Lemma with_conn_ok bd k role peer :
  addr_ok bd → addr_ok peer → (k < 8)%nat → role = 0 ∨ role = 1 →
  ll_ok (set_conns (<[k:=opened k 0x12345678 role peer 0]> (conns demo_ll))
    (vbt_ll_new (Ops true true) bd)).
Proof.
  intros Hbd Hpeer Hk Hrole. pose proof (vbt_ll_new_ok (Ops true true) bd Hbd) as Hnew.
  destruct Hnew. split; try done.
  - cbn [conns set_conns]. by rewrite length_insert.
  - intros i c. cbn [conns set_conns]. intros [(-> & <- & _)|[_ Hc]]%list_lookup_insert_Some.
    + split; try done; cbn; unfold BASE_CONN_HANDLE; mlia.
    + by apply lok_conns.
Qed.

Lemma acl_delivered_witness :
  ∃ hdr pdu, vbt_ll_hci_from_host (acl_packet 0x1040 [1; 2; 3] ++ replicate 40 0) (5 + 3) central =
      Ok (tt, central, [ToMedium hdr pdu; ToHost (completed_packet 0x40)]) ∧
    frame_ok hdr pdu ∧ access_addr hdr = 0x12345678 ∧
    ∀ hdr', same_air hdr hdr' →
      vbt_ll_pdu_from_medium hdr' pdu (pdu_len hdr) peripheral =
        Ok (tt, peripheral, [ToHost (acl_packet 0x2043 [1; 2; 3])]).
Proof.
  apply (acl_delivered central peripheral 0 3 (opened 0 0x12345678 0 bd2 0)
    (opened 3 0x12345678 1 bd1 0) 0x1040 [1; 2; 3] (replicate 40 0)); try reflexivity.
  - apply with_conn_ok; [apply bd_ok..|lia|auto].
  - apply with_conn_ok; [apply bd_ok..|lia|auto].
  - mlia.
  - bytes.
  - bytes.
  - done.
Defined.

#### What the task requires:
Only the number is needed here: how many lines in the data contain "ToHost"?

#### Result of this task:
2